Saved entries
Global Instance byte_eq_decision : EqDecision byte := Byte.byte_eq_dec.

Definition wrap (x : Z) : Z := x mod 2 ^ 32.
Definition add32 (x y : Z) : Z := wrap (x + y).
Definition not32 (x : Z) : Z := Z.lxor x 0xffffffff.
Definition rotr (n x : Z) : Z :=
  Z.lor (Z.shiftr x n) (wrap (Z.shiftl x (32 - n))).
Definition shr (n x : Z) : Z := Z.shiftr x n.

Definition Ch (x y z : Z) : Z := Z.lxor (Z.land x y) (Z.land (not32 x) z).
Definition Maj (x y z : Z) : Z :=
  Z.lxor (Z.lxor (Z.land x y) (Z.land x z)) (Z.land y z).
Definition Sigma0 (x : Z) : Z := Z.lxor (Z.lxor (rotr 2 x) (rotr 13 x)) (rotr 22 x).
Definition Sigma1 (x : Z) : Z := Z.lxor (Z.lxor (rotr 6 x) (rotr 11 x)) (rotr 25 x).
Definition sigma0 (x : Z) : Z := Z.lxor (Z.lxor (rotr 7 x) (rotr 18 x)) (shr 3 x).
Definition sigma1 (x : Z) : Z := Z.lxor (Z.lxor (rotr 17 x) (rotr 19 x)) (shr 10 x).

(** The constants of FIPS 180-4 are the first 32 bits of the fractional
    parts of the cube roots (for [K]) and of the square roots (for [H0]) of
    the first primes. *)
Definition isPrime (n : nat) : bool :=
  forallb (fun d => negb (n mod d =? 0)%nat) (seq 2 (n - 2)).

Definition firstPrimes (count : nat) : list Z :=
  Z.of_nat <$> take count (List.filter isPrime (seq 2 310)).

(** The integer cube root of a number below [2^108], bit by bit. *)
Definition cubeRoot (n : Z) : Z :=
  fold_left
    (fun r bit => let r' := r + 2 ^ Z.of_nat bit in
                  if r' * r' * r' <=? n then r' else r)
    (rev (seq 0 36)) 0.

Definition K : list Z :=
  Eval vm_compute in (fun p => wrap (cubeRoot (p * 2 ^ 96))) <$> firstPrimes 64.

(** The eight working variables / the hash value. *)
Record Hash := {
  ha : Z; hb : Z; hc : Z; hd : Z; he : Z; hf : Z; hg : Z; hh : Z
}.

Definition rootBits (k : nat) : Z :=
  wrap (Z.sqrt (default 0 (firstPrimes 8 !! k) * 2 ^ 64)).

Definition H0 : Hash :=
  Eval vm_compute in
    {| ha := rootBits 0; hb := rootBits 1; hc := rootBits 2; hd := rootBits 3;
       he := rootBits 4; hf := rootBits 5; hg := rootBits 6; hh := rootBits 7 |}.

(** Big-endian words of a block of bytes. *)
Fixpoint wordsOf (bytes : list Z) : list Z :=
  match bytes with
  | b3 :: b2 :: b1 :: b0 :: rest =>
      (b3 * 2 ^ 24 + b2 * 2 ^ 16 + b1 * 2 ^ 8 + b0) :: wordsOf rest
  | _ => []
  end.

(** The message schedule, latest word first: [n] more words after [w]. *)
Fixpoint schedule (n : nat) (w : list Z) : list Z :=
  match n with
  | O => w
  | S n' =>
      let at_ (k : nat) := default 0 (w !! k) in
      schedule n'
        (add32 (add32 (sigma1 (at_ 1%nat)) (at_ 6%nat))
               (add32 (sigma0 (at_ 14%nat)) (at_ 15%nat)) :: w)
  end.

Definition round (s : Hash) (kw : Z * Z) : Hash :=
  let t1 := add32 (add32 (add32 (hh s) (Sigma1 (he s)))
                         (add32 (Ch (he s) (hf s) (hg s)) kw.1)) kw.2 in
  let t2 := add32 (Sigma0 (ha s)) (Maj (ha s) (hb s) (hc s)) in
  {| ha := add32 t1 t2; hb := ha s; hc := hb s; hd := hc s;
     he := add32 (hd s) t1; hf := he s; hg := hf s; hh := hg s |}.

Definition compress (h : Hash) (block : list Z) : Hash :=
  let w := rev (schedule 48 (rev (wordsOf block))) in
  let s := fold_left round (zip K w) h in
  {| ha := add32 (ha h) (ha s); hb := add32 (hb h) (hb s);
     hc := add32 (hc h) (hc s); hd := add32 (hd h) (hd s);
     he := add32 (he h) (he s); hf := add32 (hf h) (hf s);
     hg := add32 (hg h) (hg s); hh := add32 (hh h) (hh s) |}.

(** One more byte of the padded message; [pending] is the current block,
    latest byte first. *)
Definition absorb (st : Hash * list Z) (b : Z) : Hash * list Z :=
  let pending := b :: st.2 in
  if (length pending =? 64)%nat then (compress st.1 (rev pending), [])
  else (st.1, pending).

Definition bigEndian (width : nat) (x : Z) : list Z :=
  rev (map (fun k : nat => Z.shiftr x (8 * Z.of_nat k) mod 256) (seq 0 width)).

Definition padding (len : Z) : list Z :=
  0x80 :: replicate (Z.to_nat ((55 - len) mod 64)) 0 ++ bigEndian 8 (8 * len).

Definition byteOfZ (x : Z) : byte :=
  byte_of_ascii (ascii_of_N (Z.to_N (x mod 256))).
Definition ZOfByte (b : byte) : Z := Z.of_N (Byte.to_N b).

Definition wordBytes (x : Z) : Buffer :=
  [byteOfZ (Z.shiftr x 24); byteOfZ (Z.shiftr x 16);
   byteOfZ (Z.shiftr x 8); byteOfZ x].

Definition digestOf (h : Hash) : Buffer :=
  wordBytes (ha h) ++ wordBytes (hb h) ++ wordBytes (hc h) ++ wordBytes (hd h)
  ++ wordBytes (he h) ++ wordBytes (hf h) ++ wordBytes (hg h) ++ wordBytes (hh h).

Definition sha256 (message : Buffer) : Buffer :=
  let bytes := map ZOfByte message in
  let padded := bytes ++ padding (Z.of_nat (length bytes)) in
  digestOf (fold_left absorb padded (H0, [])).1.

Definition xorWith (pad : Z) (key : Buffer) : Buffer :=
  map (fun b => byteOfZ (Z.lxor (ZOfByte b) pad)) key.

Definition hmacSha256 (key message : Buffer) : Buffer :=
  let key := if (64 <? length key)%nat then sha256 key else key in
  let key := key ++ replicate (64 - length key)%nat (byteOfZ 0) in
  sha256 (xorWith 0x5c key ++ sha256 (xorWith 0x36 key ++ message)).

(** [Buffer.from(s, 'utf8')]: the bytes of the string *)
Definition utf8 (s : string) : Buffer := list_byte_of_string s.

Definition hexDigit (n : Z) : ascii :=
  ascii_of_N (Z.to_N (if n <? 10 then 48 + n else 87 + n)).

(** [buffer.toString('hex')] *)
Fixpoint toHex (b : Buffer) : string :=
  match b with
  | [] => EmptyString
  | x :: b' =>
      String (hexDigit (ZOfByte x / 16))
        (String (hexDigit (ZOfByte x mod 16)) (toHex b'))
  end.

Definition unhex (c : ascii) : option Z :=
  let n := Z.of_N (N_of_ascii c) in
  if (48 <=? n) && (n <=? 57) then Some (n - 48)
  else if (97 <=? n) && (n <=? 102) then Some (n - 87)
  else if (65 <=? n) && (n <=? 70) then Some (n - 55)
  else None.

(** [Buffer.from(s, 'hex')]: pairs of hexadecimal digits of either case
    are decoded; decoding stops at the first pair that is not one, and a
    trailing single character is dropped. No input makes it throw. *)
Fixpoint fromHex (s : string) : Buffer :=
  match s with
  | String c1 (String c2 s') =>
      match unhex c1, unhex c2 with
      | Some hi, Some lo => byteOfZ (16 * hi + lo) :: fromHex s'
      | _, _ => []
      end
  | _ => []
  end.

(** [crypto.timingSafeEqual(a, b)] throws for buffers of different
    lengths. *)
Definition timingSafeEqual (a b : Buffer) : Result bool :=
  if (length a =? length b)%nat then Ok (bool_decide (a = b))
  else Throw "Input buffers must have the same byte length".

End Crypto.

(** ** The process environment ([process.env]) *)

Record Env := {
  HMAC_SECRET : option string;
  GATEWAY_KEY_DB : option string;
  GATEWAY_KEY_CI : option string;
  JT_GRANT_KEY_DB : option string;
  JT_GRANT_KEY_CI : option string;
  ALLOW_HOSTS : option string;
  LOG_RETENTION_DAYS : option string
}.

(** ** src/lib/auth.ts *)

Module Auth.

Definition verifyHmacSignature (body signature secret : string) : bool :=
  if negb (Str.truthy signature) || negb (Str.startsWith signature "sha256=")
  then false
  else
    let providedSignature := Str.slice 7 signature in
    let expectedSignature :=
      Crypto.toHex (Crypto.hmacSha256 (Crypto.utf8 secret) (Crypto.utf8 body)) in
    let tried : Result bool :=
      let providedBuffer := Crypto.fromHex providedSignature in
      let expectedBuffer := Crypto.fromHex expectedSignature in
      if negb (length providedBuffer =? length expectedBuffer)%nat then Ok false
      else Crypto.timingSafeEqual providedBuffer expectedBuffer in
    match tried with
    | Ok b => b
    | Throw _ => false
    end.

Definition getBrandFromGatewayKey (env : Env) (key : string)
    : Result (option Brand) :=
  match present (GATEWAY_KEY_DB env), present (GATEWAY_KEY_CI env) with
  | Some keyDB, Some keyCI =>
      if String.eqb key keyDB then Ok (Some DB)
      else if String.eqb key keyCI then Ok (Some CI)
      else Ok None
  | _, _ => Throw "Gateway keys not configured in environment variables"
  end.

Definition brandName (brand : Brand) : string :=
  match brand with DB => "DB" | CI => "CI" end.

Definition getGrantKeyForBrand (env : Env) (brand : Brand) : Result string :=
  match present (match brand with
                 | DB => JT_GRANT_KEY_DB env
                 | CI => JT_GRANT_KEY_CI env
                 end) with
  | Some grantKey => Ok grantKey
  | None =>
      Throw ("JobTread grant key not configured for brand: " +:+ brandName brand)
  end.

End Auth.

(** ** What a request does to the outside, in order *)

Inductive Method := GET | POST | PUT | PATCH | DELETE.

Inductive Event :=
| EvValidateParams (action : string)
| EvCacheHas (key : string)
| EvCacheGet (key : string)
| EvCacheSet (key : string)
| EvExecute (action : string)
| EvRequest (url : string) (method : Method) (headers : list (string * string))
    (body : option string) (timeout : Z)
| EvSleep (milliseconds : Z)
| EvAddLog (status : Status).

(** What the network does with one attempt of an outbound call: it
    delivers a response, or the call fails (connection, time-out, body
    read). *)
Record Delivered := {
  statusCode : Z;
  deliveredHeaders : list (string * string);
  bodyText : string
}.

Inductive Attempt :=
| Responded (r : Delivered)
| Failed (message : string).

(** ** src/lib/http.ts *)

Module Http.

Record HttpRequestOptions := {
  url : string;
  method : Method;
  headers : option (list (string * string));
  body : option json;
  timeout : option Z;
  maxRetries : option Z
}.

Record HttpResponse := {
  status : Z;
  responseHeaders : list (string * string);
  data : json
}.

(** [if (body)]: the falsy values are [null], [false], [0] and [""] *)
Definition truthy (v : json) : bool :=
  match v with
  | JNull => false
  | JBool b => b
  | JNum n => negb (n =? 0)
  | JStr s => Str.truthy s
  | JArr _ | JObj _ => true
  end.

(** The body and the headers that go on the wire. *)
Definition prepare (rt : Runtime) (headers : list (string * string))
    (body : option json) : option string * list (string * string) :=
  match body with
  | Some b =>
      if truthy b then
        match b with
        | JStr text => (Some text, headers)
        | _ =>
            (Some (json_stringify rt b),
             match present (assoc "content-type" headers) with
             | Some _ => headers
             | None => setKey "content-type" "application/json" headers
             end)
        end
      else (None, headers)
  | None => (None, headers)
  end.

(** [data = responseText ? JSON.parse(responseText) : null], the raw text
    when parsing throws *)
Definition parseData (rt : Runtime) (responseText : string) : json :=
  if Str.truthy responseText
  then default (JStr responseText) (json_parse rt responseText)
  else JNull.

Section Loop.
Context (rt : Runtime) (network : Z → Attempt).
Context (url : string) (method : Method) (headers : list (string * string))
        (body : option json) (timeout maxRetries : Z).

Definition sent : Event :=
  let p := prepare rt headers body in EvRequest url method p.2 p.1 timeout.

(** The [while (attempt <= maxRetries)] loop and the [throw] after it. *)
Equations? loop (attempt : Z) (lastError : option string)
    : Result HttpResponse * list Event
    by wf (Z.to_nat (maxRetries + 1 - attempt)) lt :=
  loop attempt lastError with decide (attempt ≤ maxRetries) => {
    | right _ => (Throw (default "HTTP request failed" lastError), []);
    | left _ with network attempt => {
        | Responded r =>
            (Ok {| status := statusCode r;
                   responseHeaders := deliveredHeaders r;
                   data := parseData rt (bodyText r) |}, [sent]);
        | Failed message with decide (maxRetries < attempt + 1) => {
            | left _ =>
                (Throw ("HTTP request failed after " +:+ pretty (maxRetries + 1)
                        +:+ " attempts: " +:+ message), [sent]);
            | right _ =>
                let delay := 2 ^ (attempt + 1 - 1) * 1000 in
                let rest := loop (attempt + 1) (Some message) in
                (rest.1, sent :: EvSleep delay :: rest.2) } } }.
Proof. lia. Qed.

* * *

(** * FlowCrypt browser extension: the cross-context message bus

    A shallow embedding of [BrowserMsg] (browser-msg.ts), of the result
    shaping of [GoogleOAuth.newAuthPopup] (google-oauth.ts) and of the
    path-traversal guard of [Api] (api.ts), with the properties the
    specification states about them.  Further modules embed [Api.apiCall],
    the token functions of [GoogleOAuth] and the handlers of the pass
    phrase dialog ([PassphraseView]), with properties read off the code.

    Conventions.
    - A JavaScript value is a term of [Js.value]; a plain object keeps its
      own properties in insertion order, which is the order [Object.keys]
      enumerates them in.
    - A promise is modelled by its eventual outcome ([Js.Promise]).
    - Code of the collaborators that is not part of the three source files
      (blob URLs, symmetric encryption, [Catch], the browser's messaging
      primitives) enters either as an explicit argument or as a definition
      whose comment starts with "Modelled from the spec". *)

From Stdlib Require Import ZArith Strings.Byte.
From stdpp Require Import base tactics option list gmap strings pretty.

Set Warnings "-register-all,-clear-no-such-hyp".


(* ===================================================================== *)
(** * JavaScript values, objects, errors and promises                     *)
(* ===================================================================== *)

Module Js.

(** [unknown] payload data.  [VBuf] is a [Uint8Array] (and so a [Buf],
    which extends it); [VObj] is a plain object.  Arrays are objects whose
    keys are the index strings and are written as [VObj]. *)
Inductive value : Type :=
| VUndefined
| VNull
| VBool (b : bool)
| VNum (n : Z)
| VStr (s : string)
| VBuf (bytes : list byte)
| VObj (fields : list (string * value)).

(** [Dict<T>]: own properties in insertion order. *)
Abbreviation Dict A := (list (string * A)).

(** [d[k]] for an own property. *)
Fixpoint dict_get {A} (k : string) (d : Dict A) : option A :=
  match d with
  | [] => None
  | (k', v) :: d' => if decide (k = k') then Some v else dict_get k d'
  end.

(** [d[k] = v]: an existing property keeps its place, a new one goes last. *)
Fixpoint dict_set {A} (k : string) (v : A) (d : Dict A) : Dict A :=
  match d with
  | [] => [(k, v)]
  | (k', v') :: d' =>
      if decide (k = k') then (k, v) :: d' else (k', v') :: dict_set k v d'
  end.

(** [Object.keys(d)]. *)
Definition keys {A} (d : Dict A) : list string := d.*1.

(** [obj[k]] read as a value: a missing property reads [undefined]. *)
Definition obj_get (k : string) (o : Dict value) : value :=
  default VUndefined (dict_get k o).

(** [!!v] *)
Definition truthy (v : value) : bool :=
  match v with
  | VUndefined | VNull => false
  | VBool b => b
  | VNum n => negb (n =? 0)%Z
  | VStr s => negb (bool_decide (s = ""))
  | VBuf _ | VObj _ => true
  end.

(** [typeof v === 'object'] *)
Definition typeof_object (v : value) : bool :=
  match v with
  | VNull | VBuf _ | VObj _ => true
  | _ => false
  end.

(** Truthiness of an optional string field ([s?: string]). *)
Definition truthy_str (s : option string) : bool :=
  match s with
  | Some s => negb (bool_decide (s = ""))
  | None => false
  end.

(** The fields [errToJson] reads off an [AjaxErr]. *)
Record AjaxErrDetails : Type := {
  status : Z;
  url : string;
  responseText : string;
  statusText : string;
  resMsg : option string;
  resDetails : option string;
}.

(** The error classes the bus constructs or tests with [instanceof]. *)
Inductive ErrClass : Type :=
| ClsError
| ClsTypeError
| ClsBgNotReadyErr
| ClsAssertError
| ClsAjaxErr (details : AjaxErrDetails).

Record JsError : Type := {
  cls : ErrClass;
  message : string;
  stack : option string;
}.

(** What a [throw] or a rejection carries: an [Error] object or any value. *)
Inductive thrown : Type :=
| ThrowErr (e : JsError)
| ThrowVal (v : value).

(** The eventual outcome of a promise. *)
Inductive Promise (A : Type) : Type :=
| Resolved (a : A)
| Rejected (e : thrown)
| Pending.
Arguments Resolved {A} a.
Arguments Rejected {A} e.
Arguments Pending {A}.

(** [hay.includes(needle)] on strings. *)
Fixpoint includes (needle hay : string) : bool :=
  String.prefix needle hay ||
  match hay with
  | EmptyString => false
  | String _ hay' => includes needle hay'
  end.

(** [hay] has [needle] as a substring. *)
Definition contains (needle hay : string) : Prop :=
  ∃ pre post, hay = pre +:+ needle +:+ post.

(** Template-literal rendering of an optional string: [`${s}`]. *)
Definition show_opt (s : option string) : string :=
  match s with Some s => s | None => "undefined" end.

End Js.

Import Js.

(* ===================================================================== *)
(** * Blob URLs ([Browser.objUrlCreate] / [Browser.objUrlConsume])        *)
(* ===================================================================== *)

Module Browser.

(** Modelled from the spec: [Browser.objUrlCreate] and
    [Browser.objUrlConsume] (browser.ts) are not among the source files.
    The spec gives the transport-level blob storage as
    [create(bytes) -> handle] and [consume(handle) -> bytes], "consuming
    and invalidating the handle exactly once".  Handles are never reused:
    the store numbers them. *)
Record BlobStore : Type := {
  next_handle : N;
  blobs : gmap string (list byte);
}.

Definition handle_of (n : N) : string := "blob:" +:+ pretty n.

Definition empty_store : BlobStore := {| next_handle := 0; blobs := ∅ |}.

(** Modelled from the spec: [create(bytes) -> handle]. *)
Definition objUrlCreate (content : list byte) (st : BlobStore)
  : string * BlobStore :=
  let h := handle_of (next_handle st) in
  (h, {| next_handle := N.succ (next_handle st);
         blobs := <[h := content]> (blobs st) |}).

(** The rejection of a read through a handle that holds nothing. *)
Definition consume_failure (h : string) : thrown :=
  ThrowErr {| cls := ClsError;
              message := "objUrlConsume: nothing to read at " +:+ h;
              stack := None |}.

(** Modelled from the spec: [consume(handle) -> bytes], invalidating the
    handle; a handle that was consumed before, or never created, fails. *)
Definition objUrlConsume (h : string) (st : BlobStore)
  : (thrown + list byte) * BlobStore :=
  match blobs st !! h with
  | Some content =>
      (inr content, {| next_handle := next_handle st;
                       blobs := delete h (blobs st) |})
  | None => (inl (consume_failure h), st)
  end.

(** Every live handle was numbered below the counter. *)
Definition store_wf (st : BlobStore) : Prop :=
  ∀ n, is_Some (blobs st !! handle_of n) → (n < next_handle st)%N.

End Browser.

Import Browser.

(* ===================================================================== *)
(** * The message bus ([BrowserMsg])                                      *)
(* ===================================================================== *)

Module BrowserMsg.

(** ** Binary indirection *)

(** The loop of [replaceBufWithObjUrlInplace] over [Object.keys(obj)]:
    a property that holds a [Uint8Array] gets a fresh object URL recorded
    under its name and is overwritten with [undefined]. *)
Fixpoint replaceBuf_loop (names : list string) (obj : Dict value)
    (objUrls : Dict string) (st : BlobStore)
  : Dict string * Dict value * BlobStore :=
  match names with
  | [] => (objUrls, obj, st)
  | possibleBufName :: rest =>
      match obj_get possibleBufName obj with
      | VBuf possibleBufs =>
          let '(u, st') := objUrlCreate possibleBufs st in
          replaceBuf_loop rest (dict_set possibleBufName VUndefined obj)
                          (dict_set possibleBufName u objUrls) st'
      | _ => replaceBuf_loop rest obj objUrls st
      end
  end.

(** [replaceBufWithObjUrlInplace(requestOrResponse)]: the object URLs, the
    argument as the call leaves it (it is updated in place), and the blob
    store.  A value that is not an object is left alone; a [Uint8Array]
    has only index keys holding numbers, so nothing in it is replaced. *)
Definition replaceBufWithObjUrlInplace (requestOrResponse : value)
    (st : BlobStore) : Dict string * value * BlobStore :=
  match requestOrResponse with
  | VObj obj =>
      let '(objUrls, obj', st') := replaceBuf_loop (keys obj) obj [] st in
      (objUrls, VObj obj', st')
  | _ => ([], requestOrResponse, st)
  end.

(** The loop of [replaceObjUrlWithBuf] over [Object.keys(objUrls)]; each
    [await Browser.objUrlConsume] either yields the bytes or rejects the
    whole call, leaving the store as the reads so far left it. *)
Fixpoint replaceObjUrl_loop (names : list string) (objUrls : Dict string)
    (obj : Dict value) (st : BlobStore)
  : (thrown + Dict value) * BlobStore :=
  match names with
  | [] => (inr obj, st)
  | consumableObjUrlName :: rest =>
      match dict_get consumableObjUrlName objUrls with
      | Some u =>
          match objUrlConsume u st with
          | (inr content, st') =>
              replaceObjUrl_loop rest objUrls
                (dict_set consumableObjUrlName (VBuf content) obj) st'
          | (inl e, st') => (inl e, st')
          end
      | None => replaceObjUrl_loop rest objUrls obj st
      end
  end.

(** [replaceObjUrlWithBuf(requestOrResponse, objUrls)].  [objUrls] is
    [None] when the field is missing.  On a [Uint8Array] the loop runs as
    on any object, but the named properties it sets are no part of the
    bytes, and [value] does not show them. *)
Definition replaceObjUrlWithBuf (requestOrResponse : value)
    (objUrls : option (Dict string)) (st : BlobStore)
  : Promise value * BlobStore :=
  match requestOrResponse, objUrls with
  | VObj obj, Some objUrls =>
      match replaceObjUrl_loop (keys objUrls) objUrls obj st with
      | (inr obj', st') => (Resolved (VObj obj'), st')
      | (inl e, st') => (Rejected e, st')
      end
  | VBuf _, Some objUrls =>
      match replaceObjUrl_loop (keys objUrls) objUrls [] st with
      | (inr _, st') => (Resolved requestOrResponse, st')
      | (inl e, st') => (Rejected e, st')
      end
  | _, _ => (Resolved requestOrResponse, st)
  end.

• **Action item**:
From the records above, give again exactly the lines running from the line with "string := d.*1." to the line with "message : string;", inclusive.

• **Your response**:
Definition keys {A} (d : Dict A) : list string := d.*1.

(** [obj[k]] read as a value: a missing property reads [undefined]. *)
Definition obj_get (k : string) (o : Dict value) : value :=
  default VUndefined (dict_get k o).

(** [!!v] *)
Definition truthy (v : value) : bool :=
  match v with
  | VUndefined | VNull => false
  | VBool b => b
  | VNum n => negb (n =? 0)%Z
  | VStr s => negb (bool_decide (s = ""))
  | VBuf _ | VObj _ => true
  end.

(** [typeof v === 'object'] *)
Definition typeof_object (v : value) : bool :=
  match v with
  | VNull | VBuf _ | VObj _ => true
  | _ => false
  end.

(** Truthiness of an optional string field ([s?: string]). *)
Definition truthy_str (s : option string) : bool :=
  match s with
  | Some s => negb (bool_decide (s = ""))
  | None => false
  end.

(** The fields [errToJson] reads off an [AjaxErr]. *)
Record AjaxErrDetails : Type := {
  status : Z;
  url : string;
  responseText : string;
  statusText : string;
  resMsg : option string;
  resDetails : option string;
}.

(** The error classes the bus constructs or tests with [instanceof]. *)
Inductive ErrClass : Type :=
| ClsError
| ClsTypeError
| ClsBgNotReadyErr
| ClsAssertError
| ClsAjaxErr (details : AjaxErrDetails).

Record JsError : Type := {
  cls : ErrClass;
  message : string;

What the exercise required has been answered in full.